More recently, Sanchez was recovering from E. coli. It was really touch-and-go for awhile, and I feared I was going to lose him. During that time, I was giving him subcutaneous fluids daily, cooking all his meals, and trying to never leave home alone. I was worried sick. My 13 and 1/2 year old Labrador seemed suddenly very old and frail. For a 3-week period, I was playing his favorite calming music, Elderly Canine on his iCalmDog almost around the clock. The soothing sound tracks were such a comfort to us both, I’m not sure who it helped more. And while he wasn’t up for his nightly bonding time through training, we shared some very tender moments together listening to music.
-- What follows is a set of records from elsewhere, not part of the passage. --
(** X13: whatever follows the text of a grid in a file is ignored: reading
    the text [toString] writes, followed by any text, gives the grid
    back. *)
Theorem text_after_grid_is_ignored (g : Grid) (rest : text) :
  shaped g -> in_range g -> construct_from_text (toString g ++ rest) = g.
Proof. apply read_back. Qed.

Lemma text_after_grid_is_ignored_witness :
  shaped nearly_done /\ in_range nearly_done
  /\ construct_from_text (toString nearly_done ++ toString ones)
     = nearly_done.
Proof.
  assert (Hs : shaped nearly_done) by (by apply shaped_literal).
  assert (Hr : in_range nearly_done) by (by apply in_range_literal).
  split_and!; [done..|].
  exact (text_after_grid_is_ignored nearly_done (toString ones) Hs Hr).
Defined.

(** X14: writing the grid read from a text and reading it again changes
    nothing: for every text, the constructor applied to [toString] of the
    grid it built gives that grid. *)
Theorem reading_is_stable (file : text) :
  construct_from_text (toString (construct_from_text file))
  = construct_from_text file.
Proof.
  rewrite <- (app_nil_r (toString _)).
  apply read_back; rewrite construct_from_text_spec;
    apply construct_spec_shape.
Qed.

(** X15: two different grids (9x9, cells 0-9) never have the same text. *)
Theorem toString_injective (g1 g2 : Grid) :
  shaped g1 -> in_range g1 -> shaped g2 -> in_range g2 ->
  toString g1 = toString g2 -> g1 = g2.
Proof.
  intros Hs1 Hr1 Hs2 Hr2 Htext.
  rewrite <- (read_back g1 [] Hs1 Hr1), <- (read_back g2 [] Hs2 Hr2).
  by rewrite Htext.
Qed.

Lemma toString_injective_witness :
  shaped nearly_done /\ in_range nearly_done
  /\ (toString nearly_done = toString nearly_done ->
      nearly_done = nearly_done).
Proof.
  assert (Hs : shaped nearly_done) by (by apply shaped_literal).
  assert (Hr : in_range nearly_done) by (by apply in_range_literal).
  split_and!; [done..|].
  exact (toString_injective nearly_done nearly_done Hs Hr Hs Hr).
Defined.

(** ** The window of [show_grid] *)

Lemma read_lines_eq (stream : text) :
  read_lines stream =
  match getline stream with
  | None => []
  | Some (line, rest) => line :: read_lines rest
  end.
Proof.
  funelim (read_lines stream).
  - by rewrite e.
  - by rewrite e.
Qed.

Lemma read_lines_split (n : nat) :
  forall stream, length stream < n -> read_lines stream = split_lines stream.
Proof.
  induction n as [|n IH]; intros stream Hn; [lia|].
  rewrite read_lines_eq.
  pose proof (getline_lines stream) as Hline.
  destruct (getline stream) as [[line rest]|].
  - destruct Hline as [-> Hshorter]. f_equal. apply IH. lia.
  - by subst stream.
Qed.

(** X16: for the text of every grid (cells 0-9), [show_grid] reads eleven
    lines of eleven characters each and sizes its window 15 by 15, four
    more than the lines in both directions; the only text with no first
    line to measure is the empty one. *)
Theorem show_grid_window (g : Grid) :
  in_range g ->
  window_size (toString g) = Some (15, 15)
  /\ length (read_lines (toString g)) = 11
  /\ Forall (fun line => length line = 11) (read_lines (toString g))
  /\ (forall t, window_size t = None <-> t = []).
Proof.
  intros Hr.
  assert (Hlines : read_lines (toString g)
                   = let ch := fun i j => value_char (get g i j) in
                     [data_row (ch 0); data_row (ch 1); data_row (ch 2);
                      separator;
                      data_row (ch 3); data_row (ch 4); data_row (ch 5);
                      separator;
                      data_row (ch 6); data_row (ch 7); data_row (ch 8)]).
  { rewrite (read_lines_split (S (length (toString g)))) by lia.
    rewrite toString_spec by done. unfold to_text_spec. cbv zeta.
    set (ch := fun i j => value_char (get g i j)).
    assert (Hnl : forall i, Forall (fun c => c <> newline) (data_row (ch i))).
    { intros i. apply (data_row_facts (ch i) (get g i)). intros j.
      apply value_char_facts. by apply in_range_get. }
    change (layout ch) with
      (concat (line_of <$>
         [data_row (ch 0); data_row (ch 1); data_row (ch 2); separator;
          data_row (ch 3); data_row (ch 4); data_row (ch 5); separator;
          data_row (ch 6); data_row (ch 7); data_row (ch 8)])).
    apply split_lines_concat.
    repeat first [apply Hnl | apply Forall_nil_2 | apply Forall_cons_2
                 | discriminate]. }
  split_and!.
  - unfold window_size. rewrite Hlines. reflexivity.
  - rewrite Hlines. reflexivity.
  - rewrite Hlines. cbv zeta. repeat constructor.
  - intros t. unfold window_size.
    rewrite (read_lines_split (S (length t))) by lia.
    pose proof (getline_lines t) as Hline.
    destruct t as [|c t]; [done|]. split; [|done].
    destruct (getline (c :: t)) as [[line rest]|]; [|done].
    destruct Hline as [-> _]. done.
Qed.

Lemma show_grid_window_witness :
  in_range nearly_done
  /\ window_size (toString nearly_done) = Some (15, 15)
  /\ length (read_lines (toString nearly_done)) = 11
  /\ Forall (fun line => length line = 11)
       (read_lines (toString nearly_done))
  /\ (forall t, window_size t = None <-> t = []).
Proof.
  assert (Hr : in_range nearly_done) by (by apply in_range_literal).
  split; [done|]. exact (show_grid_window nearly_done Hr).
Defined.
I’ll never know the full impact of music in his healing process, I’m just so grateful that Sanchez is just about back to his normal old self. And while we’re again training every night with yummy treats, we’ve also been enjoying some cuddle time together in the evenings while listening to his favorite music.
Has music helped heal your dog (or you)? Thanks for sharing your experiences in a comment below.
(Aside note: I can’t tell you how rewarding it is to walk into a very quiet vet clinic, see calm pets, and hear nothing except music especially designed for dogs and cats. I gave up my concert career to create music for our beloved 4-leggeds, and this is one of the ways I’m reminded that it was worth it.)